When he drove into her, the world stopped. No breath, no sound, no movement. Then came thunder, a hoarse roar of it, charging like a beast from the hills. And lightning, a flash that lit the room like noon.
With her eyes locked on his, she gripped his hands.
“It’s for us to say tonight,” she said. “It’s for us tonight.” She arched toward him. “Love me.”
“Only you. Always you.”
He gave himself over to the need, to her demand, to his own heart.

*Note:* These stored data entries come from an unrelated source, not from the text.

(* ===== verification/NetIfaces.v ===== *)
(** NetIfaces: network interface properties, interfaces and their pool
    ([kvmrun/network.go]).  The tap device calls at the end of that file
    are in [Monitor]. *)

From S2P Require Import Prelude.
From S2P Require Import GoStd.
From S2P Require Import GoFacts.
From S2P Require Import Pool.
From S2P Require Import Backend.
From S2P Require Import Drivers.

Open Scope Z_scope.

Definition ValidateLinkName (ifname : string) : outcome () :=
  if ((3 <=? String.length ifname) && (String.length ifname <=? 16))%nat then Ret ()
  else Throw (ErrMsg "invalid link-name: min length = 3, max length = 16").

(** [GenHwAddr], given what [rand.Read] delivers: three random bytes. *)
Definition GenHwAddr (rnd : sys (Z * Z * Z)) : outcome string :=
  b ← call rnd;
  Ret ("54:52:00:" +:+ Strconv.hex 2 b.1.1 +:+ ":" +:+ Strconv.hex 2 b.1.2 +:+ ":"
       +:+ Strconv.hex 2 b.2).

Module NetIface.
Import Strings.

Record Properties := {
  Ifname : string; Driver : string; HwAddr : string; Queues : Z; Bootindex : Z;
  Ifup : string; Ifdown : string;
}.
#[global] Instance Properties_eq_dec : EqDecision Properties.
Proof. solve_decision. Defined.

Definition check_script `{Host} (fname : string) : outcome () :=
  if bool_decide (fname = "") then Ret () else check_file fname fname.

Definition Validate `{Host} (rnd : sys (Z * Z * Z)) (strict : bool) (p : Properties)
    : outcome Properties :=
  let ifname := TrimSpace (Ifname p) in
  _ ← ValidateLinkName ifname;
  let hwaddr := TrimSpace (HwAddr p) in
  hwaddr ← (if bool_decide (hwaddr = "") then GenHwAddr rnd
            else if strict && negb (Net.ParseMAC hwaddr) then
              Throw (ErrMsg ("address " +:+ hwaddr +:+ ": invalid MAC address"))
            else Ret hwaddr);
  driver ← validate_driver NetDriverType "net interface" strict (Driver p);
  if Queues p <? 0 then Throw (ErrMsg "invalid queues value: cannot be less than 0")
  else if Bootindex p <? 0 then
    Throw (ErrMsg "invalid bootindex value: cannot be less than 0")
  else
    let ifup := TrimSpace (Ifup p) in
    let ifdown := TrimSpace (Ifdown p) in
    _ ← (if strict then _ ← check_script ifup; check_script ifdown else Ret ());
    Ret {| Ifname := ifname; Driver := driver; HwAddr := hwaddr; Queues := Queues p;
           Bootindex := Bootindex p; Ifup := ifup; Ifdown := ifdown |}.

Record t := { props : Properties; driver : NetDriverType; QemuAddr : string }.
#[global] Instance t_eq_dec : EqDecision t.
Proof. solve_decision. Defined.

(** A literal [NetIface{NetIfaceProperties: p, driver: d}]. *)
Definition make (p : Properties) (d : NetDriverType) : t :=
  {| props := p; driver := d; QemuAddr := "" |}.

Definition NewNetIface `{Host} (rnd : sys (Z * Z * Z)) (ifname hwaddr : string) : outcome t :=
  props ← Validate rnd false
    {| Ifname := ifname; Driver := driver_String (DefaultDriver : NetDriverType);
       HwAddr := hwaddr; Queues := 0; Bootindex := 0; Ifup := ""; Ifdown := "" |};
  Ret (make props DefaultDriver).

Definition Copy (n : t) : t :=
  {| props := props n; driver := driver n; QemuAddr := QemuAddr n |}.

Definition QdevID (n : t) : string := "net_" +:+ Ifname (props n).

Definition set_Queues (v : Z) (n : t) : t :=
  {| props := {| Ifname := Ifname (props n); Driver := Driver (props n);
                 HwAddr := HwAddr (props n); Queues := v; Bootindex := Bootindex (props n);
                 Ifup := Ifup (props n); Ifdown := Ifdown (props n) |};
     driver := driver n; QemuAddr := QemuAddr n |}.
Definition set_Ifup (v : string) (n : t) : t :=
  {| props := {| Ifname := Ifname (props n); Driver := Driver (props n);
                 HwAddr := HwAddr (props n); Queues := Queues (props n);
                 Bootindex := Bootindex (props n); Ifup := v; Ifdown := Ifdown (props n) |};
     driver := driver n; QemuAddr := QemuAddr n |}.
Definition set_Ifdown (v : string) (n : t) : t :=
  {| props := {| Ifname := Ifname (props n); Driver := Driver (props n);
                 HwAddr := HwAddr (props n); Queues := Queues (props n);
                 Bootindex := Bootindex (props n); Ifup := Ifup (props n); Ifdown := v |};
     driver := driver n; QemuAddr := QemuAddr n |}.
End NetIface.

Module NetIfacePool.
Definition Get (ifname : string) (p : Pool.t NetIface.t) : option NetIface.t :=
  match (Pool.GetAs ifname p).1 with Ret n => Some n | _ => None end.

Definition Exists (ifname : string) (p : Pool.t NetIface.t) : bool := Pool.Exists ifname p.

Definition Values (ifnames : list string) (p : Pool.t NetIface.t) : list NetIface.t :=
  omap id (Pool.Values p ifnames).

Definition Append (n : NetIface.t) : op (Pool.t NetIface.t) () :=
  Pool.Append (NetIface.Ifname (NetIface.props n)) n false.

Definition Insert (n : NetIface.t) (idx : Z) : op (Pool.t NetIface.t) () :=
  Pool.Insert (NetIface.Ifname (NetIface.props n)) n idx.

Definition Remove (ifname : string) : op (Pool.t NetIface.t) () := Pool.Remove ifname.

(** [UnmarshalJSON] appends the decoded interfaces one by one. *)
Fixpoint load (ifaces : list (option NetIface.t)) : op (Pool.t NetIface.t) () :=
  match ifaces with
  | [] => mret ()
  | None :: _ => lift (Panic NilDereference)
  | Some n :: ifaces =>
      Pool.Append (NetIface.Ifname (NetIface.props n))
        {| NetIface.props := NetIface.props n;
           NetIface.driver := DriverTypeValue (NetIface.Driver (NetIface.props n));
           NetIface.QemuAddr := NetIface.QemuAddr n |} false;;
      load ifaces
  end.
End NetIfacePool.

(** * Lemmas *)

Module NetIfaceFacts.
Section facts.
Import Strings.

Record props_ok (p : NetIface.Properties) : Prop := {
  props_ifname : TrimSpace (NetIface.Ifname p) = NetIface.Ifname p ∧
                 (3 ≤ String.length (NetIface.Ifname p) ≤ 16)%nat;
  props_hwaddr : NetIface.HwAddr p ≠ "";
  props_driver : TrimSpace (NetIface.Driver p) = NetIface.Driver p;
  props_queues : 0 ≤ NetIface.Queues p;
  props_bootindex : 0 ≤ NetIface.Bootindex p;
}.

Record ok (k : string) (n : NetIface.t) : Prop := {
  ok_props : props_ok (NetIface.props n);
  ok_name : k = NetIface.Ifname (NetIface.props n);
  ok_driver : NetIface.driver n = DriverTypeValue (NetIface.Driver (NetIface.props n));
  ok_known : NetIface.driver n ≠ NetDriverType_UNKNOWN;
}.

Context `{Host}.

Lemma ValidateLinkName_Ret s u :
  ValidateLinkName s = Ret u → (3 ≤ String.length s ≤ 16)%nat.
Proof.
  unfold ValidateLinkName. destruct (_ && _) eqn:E; [|done]. intros _.
  apply andb_true_iff in E as [?%Nat.leb_le ?%Nat.leb_le]. lia.
Qed.

Lemma netif_Validate_ok rnd strict p p' :
  NetIface.Validate rnd strict p = Ret p' →
  props_ok p' ∧ NetIface.Ifname p' = TrimSpace (NetIface.Ifname p) ∧
  (strict = true → (DriverTypeValue (NetIface.Driver p') : NetDriverType) ≠ DriverType_UNKNOWN).
Proof.
  unfold NetIface.Validate.
  intros (u & Hn & (hw & Hh & (drv & Hd & Hv)%outcome_bind_Ret)%outcome_bind_Ret)%outcome_bind_Ret.
  destruct (NetIface.Queues p <? 0) eqn:Hq; [done|].
  destruct (NetIface.Bootindex p <? 0) eqn:Hb; [done|].
  apply outcome_bind_Ret in Hv as (u' & _ & [= <-]). simpl. split_and!; [|done|].
  - split; simpl; [| | |lia..].
    + split; [apply GoFacts.TrimSpace_idem|by eapply ValidateLinkName_Ret].
    + case_bool_decide.
      * apply outcome_bind_Ret in Hh as (b & _ & [= <-]). done.
      * destruct (strict && _); [done|]. by injection Hh as <-.
    + exact (proj1 (validate_driver_trimmed _ _ _ _ Hd)).
  - intros ->. exact (proj2 (validate_driver_strict _ _ _ Hd)).
Qed.

Lemma check_script_panic fname q : NetIface.check_script fname ≠ Panic q.
Proof. unfold NetIface.check_script, check_file. by repeat case_match. Qed.

Lemma netif_Validate_panic rnd strict p q : NetIface.Validate rnd strict p ≠ Panic q.
Proof.
  unfold NetIface.Validate. apply BackendFacts.bind_panic.
  { unfold ValidateLinkName. by case_match. }
  intros _ q1. apply BackendFacts.bind_panic.
  { intros q2. case_match; [|by case_match]. apply BackendFacts.bind_panic; [|done].
    apply BackendFacts.call_panic. }
  intros hw q2. apply BackendFacts.bind_panic; [apply validate_driver_panic|].
  intros drv q3. repeat case_match; try done. all: apply BackendFacts.bind_panic; try done.
  intros q4. apply BackendFacts.bind_panic; intros; apply check_script_panic.
Qed.

Lemma netif_ok_make rnd p p' :
  NetIface.Validate rnd true p = Ret p' →
  ok (NetIface.Ifname p') (NetIface.make p' (DriverTypeValue (NetIface.Driver p'))).
Proof. intros Hv. destruct (netif_Validate_ok _ _ _ _ Hv) as (Hp & _ & Hd). split; simpl; eauto. Qed.

Lemma ok_set_Queues k n v : 0 ≤ v → ok k n → ok k (NetIface.set_Queues v n).
Proof. intros Hv [[]]. split; simpl; [|done..]. by split. Qed.
Lemma ok_set_Ifup k n v : ok k n → ok k (NetIface.set_Ifup v n).
Proof. intros [[]]. split; simpl; [|done..]. by split. Qed.
Lemma ok_set_Ifdown k n v : ok k n → ok k (NetIface.set_Ifdown v n).
Proof. intros [[]]. split; simpl; [|done..]. by split. Qed.

Lemma netif_Get_lookup k p : NetIfacePool.Get k p = Pool.lookup k p.
Proof. unfold NetIfacePool.Get. rewrite PoolFacts.GetAs_lookup. by destruct (Pool.lookup k p). Qed.
End facts.
End NetIfaceFacts.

When they came together, they were the thunder, they were the lightning. And over their heads her stars shone the brighter.
• • •
WHEN HE WOKE, THE SUN WAS UP AND STREAMING. A BRIGHT day for the start of a new year. And Branna lay sleeping beside him.
He wanted to wake her, to make love with her in that streaming sunlight as they had in the dark and through to the soft kiss of dawn.
But shadows haunted her eyes. She needed sleep, and quiet, and peace. So he only touched her hair, and smiled, reminding himself she could be annoyed at best, ferocious at worst, on waking.
So he got out of bed, pulled on his pants, and slipped out of the room.
He’d work. He wanted work, wanted to find the way to end all of it, to resolve it once and for all. And to find the way to break the curse a dying witch had laid on him, so long before.
If he could break the curse, remove the mark, he and Branna could be together, not for a night, but a lifetime.
He’d given up believing that could be. Until this New Year, until the hours spent with her. Now that hope, that faith was back inside him, burning bright.
He would find a way, he told himself as he went to his workshop. A way to end Cabhan and protect the three, and all that came from them. A way to erase the mark from his body, and purge his blood of any trace of Cabhan.
Today, the first day of the New Year, he’d renew that quest.
He considered the poison they’d created for the last battle. Strong and potent, and they’d come close. The injuries to Cabhan—or what inhabited him—had been great. But not mortal. Because what empowered Cabhan wasn’t mortal.
A demon, Fin thought, paging through his own books. One freed by blood sacrifice to merge with a willing host. A host with power as well.